CYNTHIA: I had two struggles. Like Sue, I had some concerns reconciling the cinematographic effects with notion of the film as documentary. Additionally I struggled with the lack of contextual information about John Hull. The film makers seemed to assume that viewers would know who he was or that it was not necessary. This was not true for me. While watching the first time, I googled Hull to learn more about who he was professionally and how he arrived there in order to help make sense of the film. It may be helpful to for viewers to know that Hull was born in Australia, but at the time where the film starts was a professor in the field of Religious Education in England.
The visual and auditory effects the film employs are clearly meant to be evocative of vision loss and blindness. The film starts with several seconds of darkness, followed by buzzing and muted voices. There are several other techniques apparently intended to provide sighted viewers a glimpse into what it might be like to lose vision. There is much darkness, and both landscapes and people move in and out of focus and are frequently only partially in view. While interesting as techniques to convey lived experiences and challenges to sighted viewers, I was concerned that the effect was to universalize the experience of vision loss, in contrast to Hull’s own agenda as revealed through his very personal ‘notes on blindness.’
There is also a great deal of water imagery: blurry views of a grassy seaside, sudden surges of water, and rain. The sea images begin to make sense after we see Hull’s early childhood landscape in Australia. Toward the end of the film Hull states that the “sound of rain gives shape to the world,” and we can begin to understand that rain in this film is an auditory reference to Hull’s journey toward finding the shape to his world with blindness in the center of it.

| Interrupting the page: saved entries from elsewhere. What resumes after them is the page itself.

(** Two sorted arrangements of the same elements are the same list when
    the order tells the elements apart. *)
Lemma sorted_permutation_unique (l1 : list A) : forall l2,
    StronglySorted le l1 -> StronglySorted le l2 ->
    Permutation l1 l2 ->
    (forall a b, In a l1 -> In b l1 -> le a b -> le b a -> a = b) ->
    l1 = l2.
Proof.
induction l1 as [|a t1 IH]; intros l2 H1 H2 Hp Hanti.
- now apply Permutation_nil in Hp.
- destruct l2 as [|b t2];
    [now apply Permutation_sym, Permutation_nil in Hp|].
  apply StronglySorted_inv in H1. destruct H1 as [Ht1 Ha].
  apply StronglySorted_inv in H2. destruct H2 as [Ht2 Hb].
  rewrite Forall_forall in Ha, Hb.
  assert (Hba : In b (a :: t1))
    by (apply (Permutation_in _ (Permutation_sym Hp)); now left).
  assert (Hab : In a (b :: t2))
    by (apply (Permutation_in _ Hp); now left).
  assert (Heq : a = b).
  { destruct Hba as [E|Hba]; [exact E|].
    destruct Hab as [E|Hab]; [now symmetry|].
    apply Hanti; [now left | now right | now apply Ha | now apply Hb]. }
  subst b. f_equal.
  apply IH; try assumption.
  + now apply Permutation_cons_inv in Hp.
  + intros x y Hx Hy. apply Hanti; now right.
Qed.

End SortedFacts.

Section ScannerMore.
(** X13.  A fetch from an address that no device accepts does not stop the
    core: the step reports [fetchError], decodes the word 0 and goes on.
    When some device accepts the fetch there is no [fetchError]. *)
Theorem step_fetch_error (c : Virgule.t) (bus : Bus.t S) :
  let '(tr, _, _) := Virgule.step fromWord c bus in
  Trace.fetchError tr
  = Spec.unmapped bus (int32.unsigned (Virgule.pc c)) 4 /\
  (Trace.fetchError tr = true -> Trace.instr tr = fromWord 0).
Proof.
  unfold Virgule.step.
  pose proof (bus_read_error bus (Virgule.pc c) 4 false) as E.
  pose proof (bus_read_spec bus (Virgule.pc c) 4 false) as [R _].
  fold (Spec.unmapped bus (int32.unsigned (Virgule.pc c)) 4) in E.
  unfold Spec.unmapped in *.
  destruct (Bus.read bus (Virgule.pc c) 4 false) as [word bus1].
  destruct (Virgule.writeback _ _ _ _ _ _) as [[c2 bus2] l].
  simpl in *. split; [exact E|].
  destruct (Spec.first_accepting bus (int32.unsigned (Virgule.pc c)) 4).
  - rewrite E. discriminate.
  - destruct R as [_ R]. injection R as -> _. reflexivity.
Qed.


Lemma plain_irq (bus : Bus.t S) :
  Forall Spec.plain_device (Bus.store bus) -> Bus.irq bus = false.
Proof.
  intros P. unfold Bus.irq.
  apply not_true_is_false. intros E.
  apply existsb_exists in E. destruct E as (r & _ & E).
  destruct (Bus.store bus !! r) as [d|] eqn:L; [|discriminate].
  rewrite Forall_forall in P.
  specialize (P d (list_elem_of_lookup_2 _ _ _ L)).
  unfold Device.irq in E. unfold Spec.plain_device in P.
  destruct (Device.body_of d); [discriminate | discriminate | exact P].
Qed.

Lemma plain_read (bus : Bus.t S) (A n : Z) (g : bool) :
  Forall Spec.plain_device (Bus.store bus) ->
  Forall Spec.plain_device (Bus.store (snd (Bus.read bus A n g))).
Proof.
  intros P. pose proof (bus_read_spec bus A n g) as [R _].
  destruct (Spec.first_accepting bus (int32.unsigned A) n) as [r|].
  - destruct R as (d & Hd & _ & ->). simpl.
    apply Forall_insert; [exact P|].
    rewrite Forall_forall in P.
    specialize (P d (list_elem_of_lookup_2 _ _ _ Hd)).
    unfold Device.read, Device.localRead. unfold Spec.plain_device in *.
    destruct (Device.body_of d) eqn:B; simpl; rewrite ?B; tauto.
  - destruct R as [_ ->]. exact P.
Qed.

Lemma plain_write (bus : Bus.t S) (A n v : Z) :
  Forall Spec.plain_device (Bus.store bus) ->
  Forall Spec.plain_device (Bus.store (Bus.write bus A n v)).
Proof.
  intros P. simpl. unfold Bus.write_loop.
  generalize (Bus.getDevices bus A n). intros refs.
  revert P. generalize (Bus.store bus).
  induction refs as [|r refs IH]; intros st P; simpl; [exact P|].
  apply IH. destruct (st !! r) as [d|] eqn:L; [|exact P].
  apply Forall_insert; [exact P|].
  rewrite Forall_forall in P.
  specialize (P d (list_elem_of_lookup_2 _ _ _ L)).
  unfold Device.write, Device.localWrite, Spec.plain_device in *.
  destruct (Device.body_of d) eqn:B; simpl; rewrite ?B; tauto.
Qed.

Lemma plain_step (c : Virgule.t) (bus : Bus.t S) :
  Forall Spec.plain_device (Bus.store bus) ->
  let '(tr, c', bus') := Virgule.step fromWord c bus in
  Forall Spec.plain_device (Bus.store bus') /\
  Trace.irq tr = false /\
  (js.truthy (Virgule.irqState c) = false ->
   js.truthy (Virgule.irqState c') = false).
Proof.
  intros P. unfold Virgule.step. rewrite (plain_irq bus P).
  pose proof (plain_read bus (Virgule.pc c) 4 false P) as P1.
  destruct (Bus.read bus (Virgule.pc c) 4 false) as [word bus1].
  simpl in P1. set (i := fromWord word). set (r := Virgule.alu _ _ _).
  match goal with
  | |- context [Virgule.writeback ?c ?b ?i ?r ?p ?v] =>
      pose proof (writeback_frame c b i r p v) as F;
      assert (P2 : Forall Spec.plain_device
                     (Bus.store (snd (fst (Virgule.writeback c b i r p v)))));
      [|destruct (Virgule.writeback c b i r p v) as [[c2 bus2] l]]
  end.
  { unfold Virgule.writeback.
    destruct (bin.wbMem i) as [[]|]; simpl;
      try exact P1; try (now apply plain_write);
      match goal with
      | |- context [Bus.read bus1 r ?n ?g] =>
          pose proof (plain_read bus1 r n g P1);
          destruct (Bus.read bus1 r n g); assumption
      end. }
  simpl in F, P2. destruct F as (_ & _ & F3 & _).
  simpl. split; [exact P2|]. split; [reflexivity|].
  intros T. unfold Virgule.update_pc.
  destruct (String.eqb _ _); [reflexivity|].
  destruct (Virgule.branch_taken _ _ _); simpl; now rewrite F3.
Qed.

(** X15.  On a bus whose device objects are all instances of [Device] or
    [Memory], [irq()] is never true: after any sequence of [step] and
    [reset] calls the devices are still of these classes, the next step is
    not an interrupt entry, and a core that was not in handler state is
    still not in handler state. *)
Theorem no_interrupt_without_peripheral
        (ks : list Virgule.call) (c : Virgule.t) (bus : Bus.t S) :
  Forall Spec.plain_device (Bus.store bus) ->
  let m := Virgule.run fromWord ks (c, bus) in
  Forall Spec.plain_device (Bus.store (snd m)) /\
  Bus.irq (snd m) = false /\
  (let '(tr, _, _) := Virgule.step fromWord (fst m) (snd m) in
   Trace.irq tr = false) /\
  (js.truthy (Virgule.irqState c) = false ->
   js.truthy (Virgule.irqState (fst m)) = false).
Proof.
  intros P. cbv zeta.
  assert (G : Forall Spec.plain_device
                (Bus.store (snd (Virgule.run fromWord ks (c, bus)))) /\
              (js.truthy (Virgule.irqState c) = false ->
               js.truthy
                 (Virgule.irqState (fst (Virgule.run fromWord ks (c, bus))))
               = false)).
  { revert c bus P. induction ks as [|k ks IH]; intros c bus P; simpl.
    - auto.
    - destruct k; simpl.
      + pose proof (plain_step c bus P) as H.
        destruct (Virgule.step fromWord c bus) as [[tr c'] bus'].
        destruct H as (H1 & _ & H3).
        destruct (IH c' bus' H1) as [I1 I2]. split; [exact I1|].
        intros T. apply I2, H3, T.
      + destruct (IH (Virgule.reset c) bus P) as [I1 I2]. auto. }
  destruct G as [G1 G2].
  split; [exact G1|]. split; [now apply plain_irq|]. split; [|exact G2].
  pose proof (plain_step (fst (Virgule.run fromWord ks (c, bus)))
                (snd (Virgule.run fromWord ks (c, bus))) G1) as H.
  destruct (Virgule.step fromWord _ _) as [[tr c'] bus']. tauto.
Qed.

Would you recommend seeing it?
We do recommend this film, with the caveat that it should not be taken as a universal portrayal of navigating sight loss. This film begs for viewers to be in conversation about it. We envision the conversations could vary by audience. Disability professionals may want to consider what impact this film has on their work. Students may want to discuss how their own experiences differ from or overlap with Hull’s. Everyone may be interested in sharing perspectives on Hull’s interest in and deep belief in the need for interdependence and communication across differences.